Do you have an approximation of the timeline to get to 1.0 release or is it too
early to tell?
-Sandeep
From: Ryan Blue <[email protected]>
Reply-To: "[email protected]" <[email protected]>
Date: Friday, April 5, 2019 at 5:05 PM
To: Sandeep Sagar <[email protected]>
Cc: "[email protected]" <[email protected]>
Subject: Re: Help: Timeout waiting for connection from pool (S3)
Sandeep, you need to add a sort to your query before you write it to Iceberg.
Iceberg doesn't allow you to write multiple files to the same partition, so the
data for each partition needs to be clustered together. To do that, add an
`order by` with your partition columns, columns you're going to use for
filtering, and a high-cardinality field, like an ID.
On Fri, Apr 5, 2019 at 4:57 PM Sandeep Sagar
<[email protected]<mailto:[email protected]>> wrote:
Yes, that issue is resolved with commit (0dbcd5c)– Thanks!!
But now the update is failing in the latest. Attaching stack trace below.
My HelloWorld code is posted at https://github.com/masterchief2007/floeberg .
thanks
-Sandeep
2019-04-05 16:47:37,142 INFO [main] (apache.iceberg.BaseTableScan:166) -
Scanning table s3a://tahoe-dev-today/ snapshot 5212062174936997716 created at
2019-04-05 16:45:21.445 with filter (not(not_null(ref(name="company_type"))) or
not(ref(name="company_type") == "test-1"))

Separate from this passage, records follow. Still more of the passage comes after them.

Lemma conclude_answers t p text r v0 c : holds_bundle t r (chat_store c) → bn_finalized r = 0 →
  unknowns (bn_payload r) = [] → (∀ f, f ∈ AuditStore.facts (bn_payload r) → renderable dumps_sorted f) →
  validate (JObj (pr_fallback p)) (AuditStore.facts (bn_payload r)) = Ok v0 → valid v0 = true →
  ∃ c', conclude later loads dumps_sorted show_outcome t (Some p) text c = (Ok tt, c') ∧ answered t r c c'.
Proof.
  intros Hr Hf Hu Hshow Hv0 Hok0. destruct (outcome_valid loads r p text v0 Hv0 Hok0) as (a & v & Ho & Hv & Hok).
  destruct (valid_answer_rendered dumps_sorted a v r Hv Hok Hshow Hu) as [answer Hc].
  destruct (validate_final_delivers t r v answer c Hr Hf) as (c' & Hrun & Hd).
  exists c'. split; [|by exists a, v, answer]. unfold conclude. change ((get ≫= ?k) c) with (k c c). cbv beta zeta. rewrite Hr, Ho.
  unfold rendered_answer. rewrite Hok, Hc. exact Hrun.
Qed.

Lemma prepared_turn t p r c attempts : holds_bundle t r (chat_store c) → bn_finalized r = 0 → bn_payload r = empty_payload → sound_evidence dumps_sorted p →
  ∃ q c', execute_turn later loads dumps dumps_sorted show_outcome t (Ok (Some p)) attempts c = (Ok tt, c') ∧
    AuditStore.facts (bn_payload q) = document_items (pr_result p) "facts" ∧ bn_finalized q = 0 ∧
    (∃ c1, answered t q c c1 ∧ chat_store c' = chat_store c1 ∧
      queue_of c' (tk_session t) = queue_of c1 (tk_session t) ++ [("stream_closed", JObj [])]) ∧
    dget (active_tasks c') (tk_session t) = None.
Proof.
  intros Hr Hf Hp (pl & v0 & Hq & Hfs & Hu & Hshow & Hv0 & Hok0). rewrite <- Hp in Hq.
  unfold execute_turn, ends_task. change ((lift (Ok ?x) ≫= ?k) c) with (k x c). cbv beta iota. unfold execute_prepared.
  rewrite (store_bind _ _ _ _ _ (append_runs t r _ _ _ _ pl Hr Hf Hq)). unfold say. rewrite !event_bind.
  match goal with |- context [(conclude _ _ _ _ _ _ _ ≫= _) ?cc] => set (c0 := cc) end.
  destruct (conclude_answers t p (dumps (JObj (pr_fallback p))) (with_payload pl r) v0 c0) as (c1 & Hrun & Ha); try done.
  { apply (holds_bundle_updated t r _ (with_payload pl)) in Hr; [|done]. exact Hr. }
  unfold mbind, M_bind. rewrite Hrun. eexists (with_payload pl r), _. split; [reflexivity|]. split; [exact Hfs|]. split; [exact Hf|].
  split; [|cbn [active_tasks]; by rewrite dget_ddel_eq]. exists c1. split; [|split; [reflexivity|apply queue_with_event]].
  destruct Ha as (a & v & answer & Hv & Hok & Hc & [Hb Hm [before He] Ht]). exists a, v, answer. split_and!; try done. split; try done.
  exists (drop (length (queue_of c (tk_session t))) (queue_of c0 (tk_session t)) ++ before). rewrite He. unfold c0.
  rewrite !queue_with_event, queue_with_store, <- !app_assoc, drop_app_length. done.
Qed.

End turn.

(** ** Examples *)

Module Examples.
#[export] Instance sample_repr : PyRepr := {| repr_float := λ _, "0.0"; repr_container := λ _, "{}" |}.

(** A quiet kernel, and a JSON library that reads nothing else. *)
Definition quiet_docker (_ : string) (_ : list string) : Exec := Finished 0 "[]" "".
Definition reads_empty (s : string) : result json := if String.eqb s "[]" then Ok (JList []) else raise ValueError "no JSON".
Definition shown (v : Validation) : json := JBool (valid v).
Definition quiet : Chat := {| chat_store := (create_session "t0" "alice" empty_store).2; event_queues := []; active_tasks := [] |}.
Definition question : string := " Which path does node1_host take to the data-center? ".

Definition prepared (prompt : string) : result (option PreparedEvidence) :=
  prepare_route_evidence (λ l, l) quiet_docker reads_empty core_config "q1" "t2" prompt.

(** The two ends are found under their longest names. *)
Lemma question_mentions : map mn_name <$> endpoint_mentions (λ l, l) core_config question = Ok ["node1_host"; "dc_app"].
Proof. vm_compute. reflexivity. Qed.

(** A prompt that names a host by its site is accepted as a message, but its
    task raises before its first event: nothing is answered, and the reader of
    the stream is never told that it ended. *)
Definition natural_question : string := "show the route from the host of site1 to the dc".

Lemma natural_question_unanswered :
  let '(posted, c1) := post_message "t1" 1 "alice" natural_question "b1" quiet in
  let task := {| tk_session := 1; tk_bundle := "b1"; tk_actor := "alice" |} in
  let '(reply, c2) := execute_turn "t2" reads_empty (λ _, "") (λ _, "") shown task (prepared natural_question) (Ok ["unused"]) c1 in
  is_ok posted = true ∧ reply = raise IndexError "no such group" ∧ queue_of c2 1 = [] ∧ dget (active_tasks c2) 1 = None.
Proof. vm_compute. by split_and!. Qed.
End Examples.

2019-04-05 16:47:55,794 INFO [main] (apache.iceberg.BaseTableScan:166) -
Scanning table s3a://tahoe-dev-today/ snapshot 5212062174936997716 created at
2019-04-05 16:45:21.445 with filter (ref(name="company_type") == "test-1" and
not_null(ref(name="company_type")))
2019-04-05 16:48:45,001 WARN [Executor task launch worker for task 111]

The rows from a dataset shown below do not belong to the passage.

(* ===== verification/ManagementViews.v ===== *)
(** * The queries of the management service ([management/service.py])

    What the REST routes and the MCP tools read: rows of the two databases,
    fields of the topology, and probes of the running containers, as the
    documents the service returns.  The databases may be missing
    ([ReadOnlyState]), the controller's file may be unreadable, and any probe
    may fail. *)
From Stdlib Require Import Ascii.
From S2P Require Import Sql PolicyStore ZtpStore LivePlan RuntimeProbe FlowCollector Prelude Net Marks PathSelection Model Json CoreTopology Underlay.
From S2P Require Import Inventory Controller ControllerFacts DynamicInventory AuditStore RouteEvidence DependencyGraph DependencyGraphFacts.
Local Open Scope string_scope.
Local Open Scope list_scope.
Local Open Scope Z_scope.

Definition object : Type := dict string json.

(** ** Sources *)

(** The files the service reads: the databases, the table [policy_versions] of
    the policy database (which no operation of [PolicyStore] writes), the state
    the controller published, and the socket of the topology. *)
Record Sources := {
  policy_file : bool; policy_db : Db; version_rows : list PolicyVersionRow; ztp_file : bool; ztp_db : Ztp;
  underlay_file : StateFile; control_socket : bool
}.

(** [ReadOnlyState.rows]: a database that is not there has no rows. *)
Definition rows_of (there : bool) (l : list object) : list object := if there then l else [].
Definition json_rows (l : list object) : json := JList (map JObj l).

(** ** Documents *)

(** What a probe returns *)
Definition probe_fields {A} (show : A → json) (o : Observed A) : object :=
  match o with
  | Available v => [("availability", JStr "AVAILABLE"); ("value", show v)]
  | Unavailable r => [("availability", JStr "UNAVAILABLE"); ("reason", JStr r)]
  end.
Definition probe_text (o : Observed string) : json := JObj (probe_fields JStr o).
Definition probe_value (o : Observed json) : json := JObj (probe_fields (λ v, v) o).
Definition unavailable (reason : string) : object := [("availability", JStr "UNAVAILABLE"); ("reason", JStr reason)].
Definition not_available (reason : string) : object := [("available", JBool false); ("reason", JStr reason)].

(** [d.get(key)] *)
Definition field (d : object) (k : string) : json := default JNull (dget d k).

Definition state_value (s : StateKind) : string :=
  match s with CONFIGURED => "CONFIGURED" | DESIRED => "DESIRED" | OBSERVED => "OBSERVED" | DERIVED => "DERIVED" end.
Definition type_value (t : NodeType) : string :=
  match t with
  | SITE => "SITE" | WAN_EDGE => "WAN_EDGE" | HUB => "HUB" | HOST => "HOST" | INTERFACE => "INTERFACE" | UNDERLAY => "UNDERLAY"
  | OVS_DATAPATH => "OVS_DATAPATH" | RYU_CONTROLLER => "RYU_CONTROLLER" | UNDERLAY_ATTACHMENT => "UNDERLAY_ATTACHMENT"
  | WIREGUARD_TUNNEL => "WIREGUARD_TUNNEL" | ROUTING_TABLE => "ROUTING_TABLE" | APPLICATION_POLICY => "APPLICATION_POLICY"
  | SLA_PROFILE => "SLA_PROFILE" | DATA_CENTER => "DATA_CENTER" | SAAS_DESTINATION => "SAAS_DESTINATION"
  | CLOUD_APPLICATION => "CLOUD_APPLICATION" | FACT => "FACT" | COMPONENT => "COMPONENT"
  end.

(** [model_dump(mode="json")] of the graph's records *)
Definition node_document (n : GraphNode) : json := JObj [
  ("node_id", JStr (node_id n)); ("node_type", JStr (type_value (node_type n))); ("attributes", JObj (attributes n));
  ("source_ids", texts (node_sources n))].
Definition edge_document (e : GraphEdge) : json := JObj [
  ("edge_id", JStr (edge_id e)); ("source_id", JStr (source_id e)); ("target_id", JStr (target_id e));
  ("relation_type", JStr (relation_value (relation_type e))); ("state_kind", JStr (state_value (state_kind e)));
  ("source_ids", texts (edge_sources e))].
Definition fact_entry (f : EvidenceFact) : json := JObj [
  ("fact_id", JStr (fact_id f)); ("component_id", JStr (component_id f)); ("fact_type", JStr (fact_type f)); ("value", fact_value f);
  ("source", JStr (fact_source f)); ("observed_at", observed_at f); ("state_kind", JStr (state_value (fact_state f)));
  ("availability", JStr "AVAILABLE")].

(** The texts of [direction]; any other follows no edge. *)
Definition read_direction (s : string) : option Direction :=
  if String.eqb s "outgoing" then Some Outgoing else if String.eqb s "incoming" then Some Incoming
  else if String.eqb s "both" then Some Both else None.

Definition expand_text (g : DependencyGraph) (id direction : string) (depth : Z) : option (list string * list GraphEdge) :=
  match read_direction direction with
  | Some d => expand g id d depth
  | None => if dmem (DependencyGraph.nodes g) id then Some ([id], []) else None
  end.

(spark.source.Writer$PartitionedWriter:336) - Duplicate key: [test-5] ==
[test-5]
2019-04-05 16:48:45,003 ERROR [Executor task launch worker for task 111]
(spark.internal.Logging:91) - Aborting task
java.lang.IllegalStateException: Already closed file for partition:
company_type=test-5
at
org.apache.iceberg.spark.source.Writer$PartitionedWriter.write(Writer.java:337)
at
org.apache.iceberg.spark.source.Writer$PartitionedWriter.write(Writer.java:298)
at
org.apache.spark.sql.execution.datasources.v2.DataWritingSparkTask$.$anonfun$run$2(WriteToDataSourceV2Exec.scala:118)
at
org.apache.spark.util.Utils$.tryWithSafeFinallyAndFailureCallbacks(Utils.scala:1394)
at
org.apache.spark.sql.execution.datasources.v2.DataWritingSparkTask$.run(WriteToDataSourceV2Exec.scala:116)
at
org.apache.spark.sql.execution.datasources.v2.WriteToDataSourceV2Exec.$anonfun$doExecute$2(WriteToDataSourceV2Exec.scala:67)
at
org.apache.spark.scheduler.ResultTask.runTask(ResultTask.scala:90)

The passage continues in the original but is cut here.